Activity
Every entry below is to be retyped exactly as it appears.

Collected data entries
::::::

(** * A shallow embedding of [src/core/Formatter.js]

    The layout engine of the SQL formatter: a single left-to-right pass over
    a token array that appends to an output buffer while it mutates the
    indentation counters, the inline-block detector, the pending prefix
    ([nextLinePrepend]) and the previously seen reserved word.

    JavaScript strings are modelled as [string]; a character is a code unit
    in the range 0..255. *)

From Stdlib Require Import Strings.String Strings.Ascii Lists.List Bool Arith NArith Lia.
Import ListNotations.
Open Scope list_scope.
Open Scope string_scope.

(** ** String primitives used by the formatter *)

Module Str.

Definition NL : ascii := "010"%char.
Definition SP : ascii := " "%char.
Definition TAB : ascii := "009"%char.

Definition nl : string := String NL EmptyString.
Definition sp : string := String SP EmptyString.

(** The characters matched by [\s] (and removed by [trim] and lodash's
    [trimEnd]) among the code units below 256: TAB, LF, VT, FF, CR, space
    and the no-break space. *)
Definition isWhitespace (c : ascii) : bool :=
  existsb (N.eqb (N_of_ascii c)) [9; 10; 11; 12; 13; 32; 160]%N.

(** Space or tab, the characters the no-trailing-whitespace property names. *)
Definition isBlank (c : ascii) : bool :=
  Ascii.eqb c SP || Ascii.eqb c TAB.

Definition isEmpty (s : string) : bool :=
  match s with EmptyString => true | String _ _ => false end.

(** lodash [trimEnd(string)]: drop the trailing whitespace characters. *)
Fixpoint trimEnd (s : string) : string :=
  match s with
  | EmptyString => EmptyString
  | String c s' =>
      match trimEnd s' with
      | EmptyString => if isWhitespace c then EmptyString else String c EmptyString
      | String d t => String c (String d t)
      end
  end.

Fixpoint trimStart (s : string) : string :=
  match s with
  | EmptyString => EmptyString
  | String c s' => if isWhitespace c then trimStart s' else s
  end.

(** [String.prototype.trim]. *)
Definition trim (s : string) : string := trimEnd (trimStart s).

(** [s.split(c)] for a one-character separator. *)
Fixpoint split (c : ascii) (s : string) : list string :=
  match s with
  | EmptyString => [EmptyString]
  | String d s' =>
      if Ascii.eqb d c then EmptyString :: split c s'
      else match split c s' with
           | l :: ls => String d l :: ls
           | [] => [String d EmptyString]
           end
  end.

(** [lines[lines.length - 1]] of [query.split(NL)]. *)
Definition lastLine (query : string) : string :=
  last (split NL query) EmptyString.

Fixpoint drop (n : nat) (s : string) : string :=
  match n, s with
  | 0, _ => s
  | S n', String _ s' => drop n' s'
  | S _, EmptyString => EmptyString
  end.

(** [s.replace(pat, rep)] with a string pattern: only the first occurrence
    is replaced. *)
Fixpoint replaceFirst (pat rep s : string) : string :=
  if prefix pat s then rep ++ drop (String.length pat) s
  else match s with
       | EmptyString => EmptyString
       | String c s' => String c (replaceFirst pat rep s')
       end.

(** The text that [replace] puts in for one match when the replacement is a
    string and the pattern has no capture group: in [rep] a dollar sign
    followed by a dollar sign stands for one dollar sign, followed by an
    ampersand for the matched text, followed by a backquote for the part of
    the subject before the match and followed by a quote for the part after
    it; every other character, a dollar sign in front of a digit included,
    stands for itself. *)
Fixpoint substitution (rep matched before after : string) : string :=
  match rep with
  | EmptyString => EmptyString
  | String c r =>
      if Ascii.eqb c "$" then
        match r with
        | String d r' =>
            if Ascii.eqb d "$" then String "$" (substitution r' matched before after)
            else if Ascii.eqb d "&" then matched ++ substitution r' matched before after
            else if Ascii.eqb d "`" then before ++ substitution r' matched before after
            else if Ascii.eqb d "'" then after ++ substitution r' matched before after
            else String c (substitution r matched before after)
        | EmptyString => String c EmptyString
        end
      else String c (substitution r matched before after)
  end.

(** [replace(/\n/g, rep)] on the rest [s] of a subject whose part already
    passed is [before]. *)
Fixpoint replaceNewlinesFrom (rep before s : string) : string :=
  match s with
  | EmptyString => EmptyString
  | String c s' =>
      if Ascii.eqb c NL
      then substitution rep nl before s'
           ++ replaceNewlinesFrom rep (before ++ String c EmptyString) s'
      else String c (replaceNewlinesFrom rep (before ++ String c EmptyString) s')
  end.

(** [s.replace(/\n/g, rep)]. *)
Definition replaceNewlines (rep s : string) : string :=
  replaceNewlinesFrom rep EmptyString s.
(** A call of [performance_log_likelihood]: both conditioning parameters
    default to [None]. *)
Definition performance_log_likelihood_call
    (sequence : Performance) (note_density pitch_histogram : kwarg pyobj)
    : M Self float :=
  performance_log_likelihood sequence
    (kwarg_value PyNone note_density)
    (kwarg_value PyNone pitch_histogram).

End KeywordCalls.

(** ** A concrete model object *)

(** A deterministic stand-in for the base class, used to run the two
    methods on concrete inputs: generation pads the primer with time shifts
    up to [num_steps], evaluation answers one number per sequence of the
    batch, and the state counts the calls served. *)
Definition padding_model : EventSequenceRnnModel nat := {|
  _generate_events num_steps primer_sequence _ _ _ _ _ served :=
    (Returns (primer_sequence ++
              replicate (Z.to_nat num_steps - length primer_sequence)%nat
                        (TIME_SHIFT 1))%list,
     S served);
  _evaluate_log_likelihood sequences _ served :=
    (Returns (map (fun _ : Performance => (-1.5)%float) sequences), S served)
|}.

::::::

Your response
(** * A shallow embedding of [src/core/Formatter.js]

    The layout engine of the SQL formatter: a single left-to-right pass over
    a token array that appends to an output buffer while it mutates the
    indentation counters, the inline-block detector, the pending prefix
    ([nextLinePrepend]) and the previously seen reserved word.

    JavaScript strings are modelled as [string]; a character is a code unit
    in the range 0..255. *)

From Stdlib Require Import Strings.String Strings.Ascii Lists.List Bool Arith NArith Lia.
Import ListNotations.
Open Scope list_scope.
Open Scope string_scope.

(** ** String primitives used by the formatter *)

Module Str.

Definition NL : ascii := "010"%char.
Definition SP : ascii := " "%char.
Definition TAB : ascii := "009"%char.

Definition nl : string := String NL EmptyString.
Definition sp : string := String SP EmptyString.

(** The characters matched by [\s] (and removed by [trim] and lodash's
    [trimEnd]) among the code units below 256: TAB, LF, VT, FF, CR, space
    and the no-break space. *)
Definition isWhitespace (c : ascii) : bool :=
  existsb (N.eqb (N_of_ascii c)) [9; 10; 11; 12; 13; 32; 160]%N.

(** Space or tab, the characters the no-trailing-whitespace property names. *)
Definition isBlank (c : ascii) : bool :=
  Ascii.eqb c SP || Ascii.eqb c TAB.

Definition isEmpty (s : string) : bool :=
  match s with EmptyString => true | String _ _ => false end.

(** lodash [trimEnd(string)]: drop the trailing whitespace characters. *)
Fixpoint trimEnd (s : string) : string :=
  match s with
  | EmptyString => EmptyString
  | String c s' =>
      match trimEnd s' with
      | EmptyString => if isWhitespace c then EmptyString else String c EmptyString
      | String d t => String c (String d t)
      end
  end.

Fixpoint trimStart (s : string) : string :=
  match s with
  | EmptyString => EmptyString
  | String c s' => if isWhitespace c then trimStart s' else s
  end.

(** [String.prototype.trim]. *)
Definition trim (s : string) : string := trimEnd (trimStart s).

(** [s.split(c)] for a one-character separator. *)
Fixpoint split (c : ascii) (s : string) : list string :=
  match s with
  | EmptyString => [EmptyString]
  | String d s' =>
      if Ascii.eqb d c then EmptyString :: split c s'
      else match split c s' with
           | l :: ls => String d l :: ls
           | [] => [String d EmptyString]
           end
  end.

(** [lines[lines.length - 1]] of [query.split(NL)]. *)
Definition lastLine (query : string) : string :=
  last (split NL query) EmptyString.

Fixpoint drop (n : nat) (s : string) : string :=
  match n, s with
  | 0, _ => s
  | S n', String _ s' => drop n' s'
  | S _, EmptyString => EmptyString
  end.

(** [s.replace(pat, rep)] with a string pattern: only the first occurrence
    is replaced. *)
Fixpoint replaceFirst (pat rep s : string) : string :=
  if prefix pat s then rep ++ drop (String.length pat) s
  else match s with
       | EmptyString => EmptyString
       | String c s' => String c (replaceFirst pat rep s')
       end.

(** The text that [replace] puts in for one match when the replacement is a
    string and the pattern has no capture group: in [rep] a dollar sign
    followed by a dollar sign stands for one dollar sign, followed by an
    ampersand for the matched text, followed by a backquote for the part of
    the subject before the match and followed by a quote for the part after
    it; every other character, a dollar sign in front of a digit included,
    stands for itself. *)
Fixpoint substitution (rep matched before after : string) : string :=
  match rep with
  | EmptyString => EmptyString
  | String c r =>
      if Ascii.eqb c "$" then
        match r with
        | String d r' =>
            if Ascii.eqb d "$" then String "$" (substitution r' matched before after)
            else if Ascii.eqb d "&" then matched ++ substitution r' matched before after
            else if Ascii.eqb d "`" then before ++ substitution r' matched before after
            else if Ascii.eqb d "'" then after ++ substitution r' matched before after
            else String c (substitution r matched before after)
        | EmptyString => String c EmptyString
        end
      else String c (substitution r matched before after)
  end.

(** [replace(/\n/g, rep)] on the rest [s] of a subject whose part already
    passed is [before]. *)
Fixpoint replaceNewlinesFrom (rep before s : string) : string :=
  match s with
  | EmptyString => EmptyString
  | String c s' =>
      if Ascii.eqb c NL
      then substitution rep nl before s'
           ++ replaceNewlinesFrom rep (before ++ String c EmptyString) s'
      else String c (replaceNewlinesFrom rep (before ++ String c EmptyString) s')
  end.

(** [s.replace(/\n/g, rep)]. *)
Definition replaceNewlines (rep s : string) : string :=
  replaceNewlinesFrom rep EmptyString s.
(** A call of [performance_log_likelihood]: both conditioning parameters
    default to [None]. *)
Definition performance_log_likelihood_call
    (sequence : Performance) (note_density pitch_histogram : kwarg pyobj)
    : M Self float :=
  performance_log_likelihood sequence
    (kwarg_value PyNone note_density)
    (kwarg_value PyNone pitch_histogram).

End KeywordCalls.

(** ** A concrete model object *)

(** A deterministic stand-in for the base class, used to run the two
    methods on concrete inputs: generation pads the primer with time shifts
    up to [num_steps], evaluation answers one number per sequence of the
    batch, and the state counts the calls served. *)
Definition padding_model : EventSequenceRnnModel nat := {|
  _generate_events num_steps primer_sequence _ _ _ _ _ served :=
    (Returns (primer_sequence ++
              replicate (Z.to_nat num_steps - length primer_sequence)%nat
                        (TIME_SHIFT 1))%list,
     S served);
  _evaluate_log_likelihood sequences _ served :=
    (Returns (map (fun _ : Performance => (-1.5)%float) sequences), S served)
|}.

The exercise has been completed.